# [RECORDS SHOWN]
(** * rto-intel: the change detector and its event taxonomy

    A shallow embedding of [src/detection/differ.py], [src/detection/events.py]
    and the [TriggerEvent] dataclass of [src/storage/models.py], followed by
    the properties of the detector.

    Modelling conventions.
    - A Python [str] is a [string]: a sequence of characters with code points
      below 256.
    - A JSON payload is a [json] tree.  Python has one [None]; both a missing
      payload and a JSON [null] are [JNull].  Numbers are integers.
    - A Python [dict] holding a payload object is an association list in
      insertion order (the order [json.dumps] walks); [wf_json] states that
      keys are unique.  The two [Dict[str, Optional[Dict]]] arguments of the
      detector are [gmap string json].
    - Python code runs in [Py]: it reads and writes a [World] (the logging
      configuration and the records emitted so far) and either returns a value
      or raises.
    - [DeepDiff] is a third-party library.  The detector is parameterised over
      an implementation of the one call it makes, [DeepDiff(t1, t2,
      ignore_order=True)] (class [Differ]); [reference_differ] is a direct
      order-insensitive comparison that implements the interface. *)

From stdpp Require Import gmap strings list pretty.
From Stdlib Require Import ZArith Ascii String.
From Stdlib Require OrdersEx.
From stdpp Require sorting.

Open Scope string_scope.

(** ** Python runtime *)

Inductive exn : Type :=
| NameError (name : string).

Inductive outcome (A : Type) : Type :=
| Ok (a : A)
| Raise (e : exn).
Arguments Ok {A} a.
Arguments Raise {A} e.

(** The part of the interpreter state the detector can touch: whether the
    module logger is enabled for INFO, and the records it has emitted. *)
Record World : Type := mkWorld {
  info_enabled : bool;
  log_records : list string
}.

Definition Py (A : Type) : Type := World -> outcome A * World.

Definition ret {A} (a : A) : Py A := fun w => (Ok a, w).

Definition raise {A} (e : exn) : Py A := fun w => (Raise e, w).

Definition bind {A B} (m : Py A) (f : A -> Py B) : Py B :=
  fun w =>
    match m w with
    | (Ok a, w') => f a w'
    | (Raise e, w') => (Raise e, w')
    end.

Notation "'let*' x ':=' m 'in' k" := (bind m (fun x => k))
  (at level 10, x pattern, m at level 100, k at level 200).
Notation "m ';;' k" := (bind m (fun _ => k))
  (at level 100, k at level 200, right associativity).

(** What the caller observes of a run: the value returned or the exception. *)
Definition result_of {A} (m : Py A) (w : World) : outcome A := fst (m w).

(** [for x in xs: acc = body(acc, x)], an exception leaving the loop. *)
Fixpoint for_each {A B} (xs : list A) (acc : B) (body : B -> A -> Py B) : Py B :=
  match xs with
  | [] => ret acc
  | x :: xs' => let* acc' := body acc x in for_each xs' acc' body
  end.

(** [logger.info(msg)] *)
Definition logger_info (msg : string) : Py unit :=
  fun w =>
    (Ok tt,
     if info_enabled w
     then {| info_enabled := info_enabled w; log_records := log_records w ++ [msg] |}
     else w).

(** ** Strings *)

(** [sub in s] *)
Fixpoint str_in (sub s : string) : bool :=
  String.prefix sub s ||
  match s with
  | EmptyString => false
  | String _ s' => str_in sub s'
  end.

(** [str.lower] on one character: A-Z, and the upper-case letters of the
    Latin-1 block (0xC0-0xDE except the multiplication sign 0xD7). *)
Definition lower_char (c : ascii) : ascii :=
  let n := nat_of_ascii c in
  if (((65 <=? n) && (n <=? 90)) || ((192 <=? n) && (n <=? 222) && negb (n =? 215)))%nat
  then ascii_of_nat (n + 32)
  else c.

Fixpoint lower (s : string) : string :=
  match s with
  | EmptyString => EmptyString
  | String c s' => String (lower_char c) (lower s')
  end.

(** [sep.join(parts)] *)
Fixpoint join (sep : string) (parts : list string) : string :=
  match parts with
  | [] => ""
  | [p] => p
  | p :: ps => p ++ sep ++ join sep ps
  end.

(** ** JSON payloads and [json.dumps] *)

#[warnings="-register-all"] Inductive json : Type :=
| JNull
| JBool (b : bool)
| JInt (n : Z)
| JStr (s : string)
| JArr (items : list json)
| JObj (fields : list (string * json)).

(** Induction over payload trees, with the hypothesis available for every
    element of an array and every value of an object. *)
Lemma json_tree_ind (P : json -> Prop) :
  P JNull ->
  (forall b, P (JBool b)) ->
  (forall n, P (JInt n)) ->
  (forall s, P (JStr s)) ->
  (forall items, Forall P items -> P (JArr items)) ->
  (forall fields, Forall (fun kv => P (snd kv)) fields -> P (JObj fields)) ->
  forall t, P t.
Proof.
  intros Hnull Hbool Hint Hstr Harr Hobj.
  fix IH 1. intros [ | b | n | s | items | fields ].
  - exact Hnull.
  - apply Hbool.
  - apply Hint.
  - apply Hstr.
  - apply Harr. induction items as [ | x xs IHxs ]; constructor; [ apply IH | exact IHxs ].
  - apply Hobj. induction fields as [ | [k v] kvs IHkvs ]; constructor;
      [ apply IH | exact IHkvs ].
Qed.

(** [x is None] *)
Definition is_None (x : json) : bool :=
  match x with
  | JNull => true
  | _ => false
  end.

(** [d.get(key)] on a [Dict[str, Optional[Dict]]]: [None] when the key is
    missing. *)
Definition dict_get (d : gmap string json) (key : string) : json :=
  default JNull (d !! key).

(** First binding of [key] in a payload object. *)
Fixpoint assoc (key : string) (fields : list (string * json)) : option json :=
  match fields with
  | [] => None
  | (k, v) :: rest => if String.eqb key k then Some v else assoc key rest
  end.

(** Keys of a dict are unique, at every level. *)
Fixpoint keys_unique (ks : list string) : bool :=
  match ks with
  | [] => true
  | k :: ks' => negb (existsb (String.eqb k) ks') && keys_unique ks'
  end.

Fixpoint wf_json (t : json) : bool :=
  match t with
  | JArr items => forallb wf_json items
  | JObj fields => keys_unique (map fst fields) && forallb (fun kv => wf_json (snd kv)) fields
  | _ => true
  end.

Definition hex_digit (n : nat) : ascii :=
  match n with
  | O => "0" | 1 => "1" | 2 => "2" | 3 => "3" | 4 => "4" | 5 => "5" | 6 => "6"
  | 7 => "7" | 8 => "8" | 9 => "9" | 10 => "a" | 11 => "b" | 12 => "c"
  | 13 => "d" | 14 => "e" | _ => "f"
  end%char.

(** One character under [ensure_ascii=True]: the short escapes, printable
    ASCII as it is, everything else as [\u00xx]. *)
Definition escape_char (c : ascii) : string :=
  let n := nat_of_ascii c in
  if (n =? 34)%nat then "\" ++ String c ""
  else if (n =? 92)%nat then "\\"
  else if (n =? 8)%nat then "\b"
  else if (n =? 12)%nat then "\f"
  else if (n =? 10)%nat then "\n"
  else if (n =? 13)%nat then "\r"
  else if (n =? 9)%nat then "\t"
  else if ((32 <=? n) && (n <=? 126))%nat then String c ""
  else "\u00" ++ String (hex_digit (n / 16)) (String (hex_digit (n mod 16)) "").

Fixpoint escape_string (s : string) : string :=
  match s with
  | EmptyString => ""
  | String c s' => escape_char c ++ escape_string s'
  end.

Definition dumps_str (s : string) : string :=
  String (ascii_of_nat 34) (escape_string s) ++ String (ascii_of_nat 34) "".

(** [json.dumps(t)] with the default separators and no [sort_keys]: objects
    are written in insertion order. *)
Fixpoint json_dumps (t : json) : string :=
  match t with
  | JNull => "null"
  | JBool true => "true"
  | JBool false => "false"
  | JInt n => pretty n
  | JStr s => dumps_str s
  | JArr items => "[" ++ join ", " (map json_dumps items) ++ "]"
  | JObj fields =>
      "{" ++ join ", " (map (fun kv => dumps_str (fst kv) ++ ": " ++ json_dumps (snd kv)) fields)
          ++ "}"
  end.

(** ** [json.loads]

    The decoder of the standard library ([json/decoder.py], [json/scanner.py]),
    on a text whose characters have code points below 256.  [None] stands for
    a [JSONDecodeError] and for a value outside the payload type: a number
    with a fraction or an exponent, [NaN], [Infinity], a string with a code
    point above 255.  A number is read up to the end of its integer part, and
    the fraction or exponent that follows is refused by the caller, which
    expects a delimiter there.  The recursion is bounded by the length of the
    text; the limits of the interpreter (recursion depth, digits of an [int])
    are not modelled. *)

Module json_decoder.

(** [WHITESPACE]: space, tab, line feed, carriage return. *)
Definition is_whitespace (c : ascii) : bool :=
  let n := nat_of_ascii c in
  (n =? 32)%nat || (n =? 9)%nat || (n =? 10)%nat || (n =? 13)%nat.

Fixpoint skip_whitespace (s : string) : string :=
  match s with
  | String c s' => if is_whitespace c then skip_whitespace s' else s
  | EmptyString => EmptyString
  end.

Definition is_digit (c : ascii) : bool :=
  let n := nat_of_ascii c in (48 <=? n)%nat && (n <=? 57)%nat.

(** The value of a hexadecimal digit, in either case. *)
Definition hex_value (c : ascii) : option nat :=
  let n := nat_of_ascii c in
  if ((48 <=? n) && (n <=? 57))%nat then Some (n - 48)%nat
  else if ((97 <=? n) && (n <=? 102))%nat then Some (n - 87)%nat
  else if ((65 <=? n) && (n <=? 70))%nat then Some (n - 55)%nat
  else None.

(** [_decode_uXXXX]: the code point four hexadecimal digits give. *)
Definition decode_uXXXX (h1 h2 h3 h4 : ascii) : option nat :=
  match hex_value h1, hex_value h2, hex_value h3, hex_value h4 with
  | Some a, Some b, Some c, Some d => Some (((a * 16 + b) * 16 + c) * 16 + d)%nat
  | _, _, _, _ => None
  end.

(** The character a backslash and [esc] stand for ([BACKSLASH]). *)
Definition backslash (esc : ascii) : option ascii :=
  let n := nat_of_ascii esc in
  if (n =? 34)%nat then Some (ascii_of_nat 34)
  else if (n =? 92)%nat then Some (ascii_of_nat 92)
  else if (n =? 47)%nat then Some (ascii_of_nat 47)
  else if (n =? 98)%nat then Some (ascii_of_nat 8)
  else if (n =? 102)%nat then Some (ascii_of_nat 12)
  else if (n =? 110)%nat then Some (ascii_of_nat 10)
  else if (n =? 114)%nat then Some (ascii_of_nat 13)
  else if (n =? 116)%nat then Some (ascii_of_nat 9)
  else None.

Definition cons_char (c : ascii) (r : option (string * string)) : option (string * string) :=
  match r with
  | Some (chars, rest) => Some (String c chars, rest)
  | None => None
  end.

(** [scanstring(s, end, strict=True)]: [s] starts after the opening quote;
    the result is the string and the text after the closing quote. *)
Fixpoint scanstring (s : string) : option (string * string) :=
  match s with
  | EmptyString => None
  | String c s' =>
      let n := nat_of_ascii c in
      if (n =? 34)%nat then Some (EmptyString, s')
      else if (n =? 92)%nat then
        match s' with
        | EmptyString => None
        | String esc s'' =>
            if (nat_of_ascii esc =? 117)%nat then
              match s'' with
              | String h1 (String h2 (String h3 (String h4 s''''))) =>
                  match decode_uXXXX h1 h2 h3 h4 with
                  | Some uni =>
                      if (uni <? 256)%nat then cons_char (ascii_of_nat uni) (scanstring s'''')
                      else None
                  | None => None
                  end
              | _ => None
              end
            else
              match backslash esc with
              | Some char => cons_char char (scanstring s'')
              | None => None
              end
        end
      else if (n <? 32)%nat then None
      else cons_char c (scanstring s')
  end.

(** The digits at the start of a text, read as [int] does. *)
Fixpoint read_digits (acc : N) (s : string) : N * string :=
  match s with
  | String c s' =>
      if is_digit c then read_digits (acc * 10 + N.of_nat (nat_of_ascii c - 48)) s'
      else (acc, s)
  | EmptyString => (acc, EmptyString)
  end.

(** The integer group of [NUMBER_RE] (an optional minus sign, then a zero or
    a digit that is not zero and the digits after it), and [int] of it. *)
Definition match_number (s : string) : option (Z * string) :=
  let '(sign, s1) :=
    match s with
    | String c s' => if (nat_of_ascii c =? 45)%nat then ((-1)%Z, s') else (1%Z, s)
    | EmptyString => (1%Z, s)
    end in
  match s1 with
  | String c s2 =>
      if (nat_of_ascii c =? 48)%nat then Some (0%Z, s2)
      else if is_digit c then
        let '(n, rest) := read_digits 0 s1 in Some ((sign * Z.of_N n)%Z, rest)
      else None
  | EmptyString => None
  end.

(** [d[key] = value]: a key that is there keeps its place. *)
Fixpoint dict_set (key : string) (value : json) (d : list (string * json))
    : list (string * json) :=
  match d with
  | [] => [(key, value)]
  | (k, v) :: d' =>
      if (key =? k)%string then (k, value) :: d' else (k, v) :: dict_set key value d'
  end.

(** [dict(pairs)] *)
Definition dict (pairs : list (string * json)) : list (string * json) :=
  fold_left (fun d kv => dict_set (fst kv) (snd kv) d) pairs [].

(** [text.startswith(word)], and the text after the word. *)
Fixpoint after (word text : string) : option string :=
  match word, text with
  | EmptyString, _ => Some text
  | String a word', String b text' => if Ascii.eqb a b then after word' text' else None
  | String _ _, EmptyString => None
  end.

# [TASK STATEMENT]
Using the records above, copy word for word the line with "match parts with", the line with "(string * json)).", and every line between them.

# [WRITTEN ANSWER]
  match parts with
  | [] => ""
  | [p] => p
  | p :: ps => p ++ sep ++ join sep ps
  end.

(** ** JSON payloads and [json.dumps] *)

#[warnings="-register-all"] Inductive json : Type :=
| JNull
| JBool (b : bool)
| JInt (n : Z)
| JStr (s : string)
| JArr (items : list json)
| JObj (fields : list (string * json)).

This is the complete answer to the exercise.